(Items from a dataset)

(* ===== verification/Vfs.v ===== *)
(** The VFS mount table ([kernel/vfs.c]).

    Path dispatch only: a table of four mounts, the longest-prefix resolution of an
    absolute path, and the forwarding of open, readdir, mkdir and write_all to the
    operations of the mount found.  The operations of a filesystem are the fields
    of [vfs_fs_ops]; a null function pointer is [None]. *)

From stdpp Require Import base numbers list gmap.
From Stdlib Require Import ZArith Lia.
From S2P Require Import Prelude.

Module VFS.

Definition VFS_MAX_MOUNTS : Z := 4.

Definition MOUNT_PHASE : Z := 65536.

Definition SLASH : Z := 47.

Section Vfs.
Context {W Inode : Type}.

(** Relative paths come in; [None] from open and a negative index are -1.
    readdir returns the index, the new iterator and the name stored, if any. *)
Record vfs_fs_ops := Ops {
  op_open : list Z -> W -> W * option Inode;
  op_readdir : option (list Z -> Z -> W -> W * (Z * Z * option (list Z)));
  op_mkdir : option (list Z -> W -> W * Z);
  op_write_all : option (list Z -> list Z -> W -> W * Z)
}.

Record vfs_mount_t := Mount {
  in_use : bool;
  mount_point : list Z;
  fs_name : list Z;
  ops : vfs_fs_ops
}.

Definition no_ops : vfs_fs_ops := Ops (fun _ w => (w, None)) None None None.

#[global] Instance mount_inhabited : Inhabited vfs_mount_t := populate (Mount false [] [] no_ops).

(** [g_mounts] *)
Definition mounts : Type := list vfs_mount_t.

Definition vfs_init (t : mounts) : mounts :=
  zfor (Z.to_nat VFS_MAX_MOUNTS) 0
    (fun k t => let m := zget t k in zset t k (Mount false (mount_point m) (fs_name m) (ops m))) t.

(** [strncpy] of 15 characters and the final NUL. *)
Definition vfs_mount (t : mounts) (mp name : list Z) (o : vfs_fs_ops) : mounts * Z :=
  match zfind (Z.to_nat VFS_MAX_MOUNTS) 0 (fun k =>
          in_use (zget t k) && bool_decide (mount_point (zget t k) = mp)) with
  | Some _ => (t, -1)
  | None =>
      match zfind (Z.to_nat VFS_MAX_MOUNTS) 0 (fun k => negb (in_use (zget t k))) with
      | None => (t, -1)
      | Some idx => (zset t idx (Mount true (ztake 15 mp) (ztake 15 name) o), 0)
      end
  end.

Definition find_rootfs (t : mounts) : option Z :=
  zfind (Z.to_nat VFS_MAX_MOUNTS) 0 (fun k =>
    in_use (zget t k) && bool_decide (mount_point (zget t k) = [SLASH])).

(** The character at [n], NUL at the end. *)
Definition char_at (p : list Z) (n : Z) : Z := default 0 (p !! Z.to_nat n).

(** The test of one turn of the loop in [resolve], the length apart. *)
Definition prefix_of (mp path : list Z) : bool :=
  bool_decide (ztake (zlen mp) path = mp) &&
  ((char_at path (zlen mp) =? 0) || (char_at path (zlen mp) =? SLASH)).

Definition resolve_step (t : mounts) (path : list Z) (k : Z) (acc : option Z * Z) : option Z * Z :=
  let '(best, best_len) := acc in
  let m := zget t k in
  if negb (in_use m) then acc else
  let mlen := zlen (mount_point m) in
  if mlen <=? best_len then acc else
  if negb (prefix_of (mount_point m) path) then acc else (Some k, mlen).

(** The mount's index and the path relative to it. *)
Definition resolve (t : mounts) (path : list Z) : option (Z * list Z) :=
  if negb (char_at path 0 =? SLASH) then None else
  let '(best, best_len) :=
    zfor (Z.to_nat VFS_MAX_MOUNTS) 0 (resolve_step t path) (find_rootfs t, 1) in
  match best with
  | None => None
  | Some k =>
      let rel := zdrop best_len path in
      Some (k, if char_at rel 0 =? SLASH then zdrop 1 rel else rel)
  end.

Definition vfs_open (t : mounts) (path : list Z) (w : W) : W * option Inode :=
  if negb (char_at path 0 =? SLASH) then
    match find_rootfs t with None => (w, None) | Some r => op_open (ops (zget t r)) path w end
  else if char_at path 1 =? 0 then
    match find_rootfs t with None => (w, None) | Some r => op_open (ops (zget t r)) [] w end
  else
    match resolve t path with None => (w, None) | Some (m, rel) => op_open (ops (zget t m)) rel w end.

(** A mount whose name appears in the listing of [/]. *)
Definition top_level (m : vfs_mount_t) : bool :=
  in_use m && (char_at (mount_point m) 0 =? SLASH) && negb (char_at (mount_point m) 1 =? 0) &&
  negb (existsb (fun c => c =? SLASH) (zdrop 1 (mount_point m))).

(** The second phase of the root listing, from mount index [mi]. *)
Definition mount_phase (t : mounts) (mi : Z) : Z * Z * option (list Z) :=
  match zfind (Z.to_nat (VFS_MAX_MOUNTS - mi)) mi (fun k => top_level (zget t k)) with
  | Some k => (Z.lor 65536 k, MOUNT_PHASE + k + 1, Some (ztake 15 (zdrop 1 (mount_point (zget t k)))))
  | None => (-1, MOUNT_PHASE + VFS_MAX_MOUNTS, None)
  end.

Definition vfs_readdir (t : mounts) (path : list Z) (iter : Z) (w : W) : W * (Z * Z * option (list Z)) :=
  if negb (char_at path 0 =? SLASH) then
    match find_rootfs t with
    | None => (w, (-1, iter, None))
    | Some r => match op_readdir (ops (zget t r)) with None => (w, (-1, iter, None)) | Some rd => rd path iter w end
    end
  else
    match resolve t path with
    | None => (w, (-1, iter, None))
    | Some (m, rel) =>
        match op_readdir (ops (zget t m)) with
        | None => (w, (-1, iter, None))
        | Some rd =>
            let is_root_listing :=
              (char_at path 1 =? 0) || ((char_at path 1 =? SLASH) && (char_at path 2 =? 0)) in
            if negb is_root_listing then rd rel iter w
            else if iter <? MOUNT_PHASE then
              match rd rel iter w with
              | (w, (idx, it, nm)) =>
                  if 0 <=? idx then (w, (idx, it, nm)) else (w, mount_phase t 0)
              end
            else (w, mount_phase t (iter - MOUNT_PHASE))
        end
    end.

Definition vfs_mkdir (t : mounts) (path : list Z) (w : W) : W * Z :=
  let '(m, rel) :=
    if negb (char_at path 0 =? SLASH) then (find_rootfs t, path)
    else match resolve t path with None => (None, []) | Some (m, rel) => (Some m, rel) end in
  match m with
  | None => (w, -1)
  | Some m => match op_mkdir (ops (zget t m)) with None => (w, -1) | Some f => f rel w end
  end.
Definition demo_tasks : tasks :=
  demo_task 7 3 5000 :: demo_task 8 4 0 :: set_state (demo_task 9 3 0) STATE_STOPPED :: zrep 29 (Task 0 0 0 false 0 0 0 []).

Definition demo_regs : regs := Regs 35 1 2 3 4 5 6 7 8 128 0 70000 27 514 90000 35.

Lemma handler_round_trip_witness :
  match signal_check_and_deliver (Some 0) demo_tasks ∅ demo_regs with
  | (ts', m', r', o) => eip r' = 5000 /\ useresp r' = 89928 /\ snd (signal_sigreturn 0 ts' m'
      (Regs 0 0 0 0 0 0 0 0 0 0 0 0 0 0 89936 0)) = demo_regs
  end.
Proof.
  pose proof (handler_round_trip 0 demo_tasks ∅ demo_regs) as H.
  assert (Ro : regs_ok demo_regs) by (repeat constructor; unfold word; cbn; lia).
  assert (Bo : bits_ok (zget demo_tasks 0)) by (split; unfold word; vm_compute; split; discriminate || reflexivity).
  specialize (H ltac:(vm_compute; split; discriminate || reflexivity) Bo eq_refl eq_refl Ro ltac:(cbn; lia)).
  assert (Ep : pick_pending (zget demo_tasks 0) = 2) by (vm_compute; reflexivity). cbv zeta in H. rewrite Ep in H.
  change (zget (sig_handlers (zget demo_tasks 0)) 2) with 5000 in H.
  specialize (H ltac:(done) ltac:(done) ltac:(done) ltac:(unfold word; lia) ltac:(done) ltac:(unfold word; vm_compute; split; discriminate || reflexivity)).
  assert (Lt : forall t', 0 <= 0 < zlen (zset demo_tasks 0 t')) by (intros; rewrite zlen_zset; vm_compute; split; discriminate || reflexivity).
  destruct (signal_check_and_deliver (Some 0) demo_tasks ∅ demo_regs) as [[[ts' m'] r'] o] eqn:E.
  destruct H as (_ & H1 & H2 & _ & _ & _ & Hm & Hp & H3). split_and!; [done | done |].
  assert (Ets : ts' = zset (zset demo_tasks 0 (set_pending (zget demo_tasks 0) 0)) 0
      (set_mask (set_pending (zget demo_tasks 0) 0) 4)).
  { apply (f_equal (fun x => fst (fst (fst x)))) in E. cbn [fst] in E. rewrite <- E. vm_compute. reflexivity. }
  specialize (H3 ts' m' (Regs 0 0 0 0 0 0 0 0 0 0 0 0 0 0 89936 0)).
  destruct (signal_sigreturn 0 ts' m' _) as [ts3 r3]. cbn [snd]. apply H3; [| | done | rewrite H2; reflexivity].
  - subst ts'. rewrite zlen_zset. apply Lt.
  - unfold bits_ok. rewrite Hm, Hp. split; unfold word; vm_compute; split; discriminate || reflexivity.
Defined.

Lemma sigkill_certain_witness :
  let t := queue_signal SIGKILL (signal_init_task (demo_task 7 3 5000)) in
  pick_pending t = SIGKILL /\
  snd (signal_check_and_deliver (Some 0) [t] ∅ demo_regs) = Exit 137.
Proof.
  intros t. assert (Re : reach t) by (apply R_queue; [apply R_create; reflexivity | unfold SIGKILL, NSIG; lia]).
  pose proof (sigkill_certain t 0 [t] ∅ demo_regs Re ltac:(vm_compute; split; discriminate || reflexivity)
    eq_refl eq_refl eq_refl ltac:(vm_compute; reflexivity)) as H.
  assert (Ep : pick_pending t = SIGKILL) by (vm_compute; reflexivity). rewrite Ep in H. split; [done |].
  destruct (signal_check_and_deliver (Some 0) [t] ∅ demo_regs) as [[[ts' m'] r'] o]. cbn [snd].
  destruct H as [(_ & ->) | (R & _)]; [done | lia].
Defined.

Lemma signal_send_pgrp_correct_witness :
  snd (signal_send_pgrp 3 SIGCONT demo_tasks) = 0 /\
  state (zget (fst (signal_send_pgrp 3 SIGCONT demo_tasks)) 2) = STATE_READY /\
  zget (fst (signal_send_pgrp 3 SIGCONT demo_tasks)) 1 = zget demo_tasks 1.
Proof.
  assert (Un : forall i, 0 <= i < TASK_MAX -> used demo_tasks i = true -> i = 0 \/ i = 1 \/ i = 2).
  { intros i R U. destruct (decide (i < 3)); [lia |]. exfalso. unfold used, demo_tasks, TASK_MAX in *.
    change (demo_task 7 3 5000 :: demo_task 8 4 0 :: set_state (demo_task 9 3 0) STATE_STOPPED :: zrep 29 (Task 0 0 0 false 0 0 0 []))
      with ([demo_task 7 3 5000; demo_task 8 4 0; set_state (demo_task 9 3 0) STATE_STOPPED] ++ zrep 29 (Task 0 0 0 false 0 0 0 [])) in U.
    rewrite zget_app_r in U by (change (zlen _) with 3; lia). change (zlen [demo_task 7 3 5000; demo_task 8 4 0; set_state (demo_task 9 3 0) STATE_STOPPED]) with 3 in U.
    rewrite zget_zrep in U by lia. done. }
  assert (O : ids_ok demo_tasks).
  { split; [reflexivity | split].
    - intros i R U. by destruct (Un i R U) as [-> | [-> | ->]].
    - intros i j Ri Rj Ui Uj E. destruct (Un i Ri Ui) as [-> | [-> | ->]], (Un j Rj Uj) as [-> | [-> | ->]]; vm_compute in E; congruence. }
  pose proof (signal_send_pgrp_correct 3 SIGCONT demo_tasks O ltac:(unfold SIGCONT, NSIG; lia) ltac:(lia)) as H.
  cbv zeta in H. destruct (signal_send_pgrp 3 SIGCONT demo_tasks) as [ts' rc]. destruct H as (Hr & Hi). cbn [fst snd].
  split_and!.
  - apply Hr. exists 0. split; [unfold TASK_MAX; lia | reflexivity].
  - destruct (Hi 2 ltac:(unfold TASK_MAX; lia)) as (_ & H2). destruct (H2 eq_refl) as (_ & _ & _ & -> & _). reflexivity.
  - destruct (Hi 1 ltac:(unfold TASK_MAX; lia)) as (H2 & _). by apply H2.
Defined.

End SIGNAL.
(** What a master write leaves unchanged. *)
Definition same_ends (p p' : pty) : Prop :=
  in_use p' = in_use p /\ master_refs p' = master_refs p /\ slave_refs p' = slave_refs p /\ s_to_m p' = s_to_m p /\
  fg_pgrp p' = fg_pgrp p /\ mode p' = mode p.

Lemma taken_same p p' b : same_ends p p' -> taken p' b = taken p b.
Proof. intros (_ & _ & _ & _ & E1 & E2). unfold taken. by rewrite E1, E2. Qed.

Lemma master_loop_spec l copied p ts p' ts' o :
  ring_good (m_to_s p) -> slave_refs p <> 0 -> master_loop l copied p ts = (p', ts', o) ->
  ring_good (m_to_s p') /\ same_ends p p' /\
  exists k, (k <= length l)%nat /\ queued (m_to_s p') = queued (m_to_s p) ++ passed p (take k l) /\
    ts' = send_all (fg_pgrp p) (raised p (take k l)) ts /\
    match o with
    | PIPE.Return v => k = length l /\ v = copied + zlen l
    | PIPE.Yield (rest, c) => rest = drop k l /\ rest <> [] /\ c = copied + Z.of_nat k /\ full (m_to_s p')
    end.
Proof.
  revert copied p ts. induction l as [|b l IH]; cbn [master_loop]; intros copied p ts O Sr E.
  - injection E as <- <- <-. split_and!; try done. exists 0%nat. split_and!; try done; [by rewrite app_nil_r | change (zlen []) with 0; lia].
  - rewrite (proj2 (Z.eqb_neq _ 0)) in E by done. destruct (taken p b) eqn:Tk.
    + destruct (IH _ _ _ O Sr E) as (O' & Sm & k & Lk & Q & -> & R). split_and!; [done | done |]. exists (S k).
      cbn [take length]. unfold passed, raised in *. rewrite !filter_cons, !decide_False, !decide_True by congruence. cbn [map].
      split_and!; [lia | done | done |]. destruct o as [v | [rest c]]; cbn [drop].
      * rewrite zlen_cons. destruct R as (-> & ->). lia.
      * destruct R as (R1 & R2 & -> & R4). split_and!; [done | done | lia | done].
    + destruct ((head (m_to_s p) + 1) mod PTY_BUF_SZ =? tail (m_to_s p)) eqn:Ef; zb.
      { injection E as <- <- <-. split_and!; try done. exists 0%nat. split_and!; try done; [lia | by rewrite app_nil_r | lia |].
        by apply ring_is_full. }
      destruct (ring_push (m_to_s p) b O Ef) as (O1 & Q1).
      destruct (IH (copied + 1) (set_m_to_s p _) ts O1 Sr E) as (O' & Sm & k & Lk & Q & -> & R). split_and!; [done | done |].
      exists (S k). cbn [take length]. change (passed (set_m_to_s p _) (take k l)) with (passed p (take k l)) in Q.
      cbn [m_to_s set_m_to_s] in Q. rewrite Q1, <- app_assoc in Q.
      unfold passed, raised in *. rewrite !filter_cons, !decide_True, !decide_False by congruence.
      split_and!; [lia | done | done |]. destruct o as [v | [rest c]]; cbn [drop].
      * rewrite zlen_cons. destruct R as (-> & ->). lia.
      * destruct R as (R1 & R2 & -> & R4). split_and!; [done | done | lia | done].
Qed.

(** What a slave write leaves unchanged. *)
Definition same_sides (p p' : pty) : Prop :=
  in_use p' = in_use p /\ master_refs p' = master_refs p /\ slave_refs p' = slave_refs p /\ m_to_s p' = m_to_s p /\
  fg_pgrp p' = fg_pgrp p /\ mode p' = mode p.

Lemma slave_loop_spec l copied p p' o :
  ring_good (s_to_m p) -> master_refs p <> 0 -> slave_loop l copied p = (p', o) ->
  ring_good (s_to_m p') /\ same_sides p p' /\
  exists k, (k <= length l)%nat /\ queued (s_to_m p') = queued (s_to_m p) ++ take k l /\
    match o with
    | PIPE.Return v => k = length l /\ v = copied + zlen l
    | PIPE.Yield (rest, c) => rest = drop k l /\ rest <> [] /\ c = copied + Z.of_nat k /\ full (s_to_m p')
    end.
Proof.
  revert copied p. induction l as [|b l IH]; cbn [slave_loop]; intros copied p O Sr E.
  - injection E as <- <-. split_and!; try done. exists 0%nat. split_and!; try done; [by rewrite app_nil_r | change (zlen []) with 0; lia].
  - rewrite (proj2 (Z.eqb_neq _ 0)) in E by done.
    destruct ((head (s_to_m p) + 1) mod PTY_BUF_SZ =? tail (s_to_m p)) eqn:Ef; zb.
    { injection E as <- <-. split_and!; try done. exists 0%nat. split_and!; try done; [lia | by rewrite app_nil_r | lia |].
      by apply ring_is_full. }
    destruct (ring_push (s_to_m p) b O Ef) as (O1 & Q1).
    destruct (IH (copied + 1) (set_s_to_m p _) O1 Sr E) as (O' & Sm & k & Lk & Q & R). split_and!; [done | exact Sm |].
    exists (S k). cbn [take length]. cbn [s_to_m set_s_to_m] in Q. rewrite Q1, <- app_assoc in Q.
    split_and!; [lia | done |]. destruct o as [v | [rest c]]; cbn [drop].
    + rewrite zlen_cons. destruct R as (-> & ->). lia.
    + destruct R as (R1 & R2 & -> & R4). split_and!; [done | done | lia | done].
Qed.

Lemma read_wait_spec n peer t r r' o :
  ring_good r -> read_wait n peer t r = (r', o) ->
  ring_good r' /\
  match o with
  | PIPE.Return (Some out) => out = take (Z.to_nat n) (queued r) /\ queued r' = drop (Z.to_nat n) (queued r) /\
      (queued r = [] -> peer <= 0)
  | PIPE.Return None => r' = r /\ queued r = [] /\ signal_interrupted t = true
  | PIPE.Yield _ => r' = r /\ queued r = [] /\ 0 < peer /\ signal_interrupted t = false
  end.
Proof.
  intros O E. unfold read_wait in E. destruct (ring_empty PTY_BUF_SZ (bytes r) (head r) (tail r) O) as (Q1 & Q2).
  change (contents PTY_BUF_SZ (bytes r) (head r) (tail r)) with (queued r) in Q1, Q2.
  destruct ((head r =? tail r) && (0 <? peer)) eqn:C.
  - apply andb_true_iff in C as (C1 & C2). zb. destruct (signal_interrupted t) eqn:Si; injection E as <- <-; split_and!; auto.
  - destruct (drain (Z.to_nat n) r []) as [r1 out] eqn:D. injection E as <- <-.
    destruct (ring_drain _ _ _ _ _ O D) as (O' & -> & Q). split_and!; try done. intros En. apply Q1 in En.
    rewrite En, Z.eqb_refl in C. cbn [andb] in C. by zb.
Qed.

Definition pty_ok (p : pty) : Prop := ring_good (m_to_s p) /\ ring_good (s_to_m p).

Lemma valid_range g idx : valid g idx = true -> 0 <= idx < PTY_MAX /\ in_use (zget g idx) = true.
Proof. unfold valid. intros V. apply andb_true_iff in V as (V & U). zb. split; [lia | done]. Qed.

(** C16. Keyboard to program.  A master write on an open pair hands over a prefix of
    its bytes in order: those the line discipline takes become signals to the
    foreground group, in order, and all others are queued, in order, for the slave;
    the call returns the number of its bytes only when all were handed over and
    yields only with the ring full and the exact rest in hand.  What a slave read
    returns are the oldest queued bytes, and it waits only on an empty ring with
    the master open and no signal pending.  The other pairs and the other
    direction are untouched. *)
Theorem pty_master_to_slave g idx l ts n t :
  zlen g = PTY_MAX -> valid g idx = true -> pty_ok (zget g idx) -> slave_refs (zget g idx) <> 0 ->
  match pty_master_write idx l g ts with
  | (g1, ts1, o) =>
      let p := zget g idx in let p1 := zget g1 idx in
      pty_ok p1 /\ same_ends p p1 /\ (forall j, 0 <= j -> j <> idx -> zget g1 j = zget g j) /\
      exists k, queued (m_to_s p1) = queued (m_to_s p) ++ passed p (take k l) /\
        ts1 = send_all (fg_pgrp p) (raised p (take k l)) ts /\
        match o with
        | PIPE.Return v => k = length l /\ v = zlen l
        | PIPE.Yield (rest, c) => rest = drop k l /\ rest <> [] /\ c = Z.of_nat k /\ full (m_to_s p1)
        end /\
        match pty_slave_read idx n t g1 with
        | (g2, PIPE.Return (Some out)) =>
            out = take (Z.to_nat n) (queued (m_to_s p) ++ passed p (take k l)) /\
            queued (m_to_s (zget g2 idx)) = drop (Z.to_nat n) (queued (m_to_s p) ++ passed p (take k l))
        | (g2, PIPE.Return None) => zget g2 idx = p1 /\ queued (m_to_s p1) = [] /\ signal_interrupted t = true
        | (g2, PIPE.Yield _) =>
            zget g2 idx = p1 /\ queued (m_to_s p1) = [] /\ 0 < master_refs p /\ signal_interrupted t = false
        end
  end.
Proof.
  intros L V (O1 & O2) Sr. pose proof (valid_range _ _ V) as (R & U). unfold pty_master_write. rewrite V. cbn [negb].
  destruct (master_loop l 0 (zget g idx) ts) as [[p1 ts1] o] eqn:E.
  destruct (master_loop_spec l 0 (zget g idx) ts p1 ts1 o O1 Sr E) as (Q1 & Sm & k & Lk & Q & T & Ro).
  cbv zeta. rewrite zget_zset_eq by lia. destruct Sm as (S1 & S2 & S3 & S4 & S5 & S6).
  split_and!; [split; [done | by rewrite S4] | by split_and! | intros; by apply zget_zset_ne; lia |].
  exists k. split_and!; [done | done | destruct o as [v | [rest c]]; exact Ro |].
  unfold pty_slave_read. assert (V1 : valid (zset g idx p1) idx = true).
  { unfold valid in V |- *. rewrite zget_zset_eq, S1 by lia. exact V. }
  rewrite V1. cbn [negb]. rewrite zget_zset_eq, S2 by lia.
  destruct (read_wait n (master_refs (zget g idx)) t (m_to_s p1)) as [r2 o2] eqn:Er.
  destruct (read_wait_spec _ _ _ _ _ _ Q1 Er) as (Q2 & R2).
  rewrite !zget_zset_eq by (rewrite ?zlen_zset; lia).
  assert (Id : set_m_to_s p1 (m_to_s p1) = p1) by (by destruct p1).
  destruct o2 as [[out|] | []]; cbn [m_to_s set_m_to_s].
  - rewrite <- Q. tauto.
  - destruct R2 as (-> & R2). by rewrite Id.
  - destruct R2 as (-> & R2). by rewrite Id.
Qed.

(** A read of either end whose other end is closed returns at once. *)
Lemma read_wait_closed n t r r' o : ring_good r -> read_wait n 0 t r = (r', o) ->
  o = PIPE.Return (Some (take (Z.to_nat n) (queued r))) /\ queued r' = drop (Z.to_nat n) (queued r).
Proof.
  intros O E. unfold read_wait in E. change (0 <? 0) with false in E. rewrite andb_false_r in E.
  destruct (drain (Z.to_nat n) r []) as [r1 out] eqn:D. injection E as <- <-. by destruct (ring_drain _ _ _ _ _ O D) as (_ & -> & Q).
Qed.

Lemma valid_zset g idx p : valid g idx = true -> zlen g = PTY_MAX -> in_use p = in_use (zget g idx) -> valid (zset g idx p) idx = true.
Proof. intros V L E. pose proof (valid_range _ _ V) as (R & U). unfold valid in V |- *. rewrite zget_zset_eq, E by lia. exact V. Qed.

(EXERCISE INSTRUCTIONS)
Give back the opening line of the records above and every line after it, up to and including the one with "absolute path, and", unchanged.

(TASK OUTPUT)
(* ===== verification/Vfs.v ===== *)
(** The VFS mount table ([kernel/vfs.c]).

    Path dispatch only: a table of four mounts, the longest-prefix resolution of an
    absolute path, and the forwarding of open, readdir, mkdir and write_all to the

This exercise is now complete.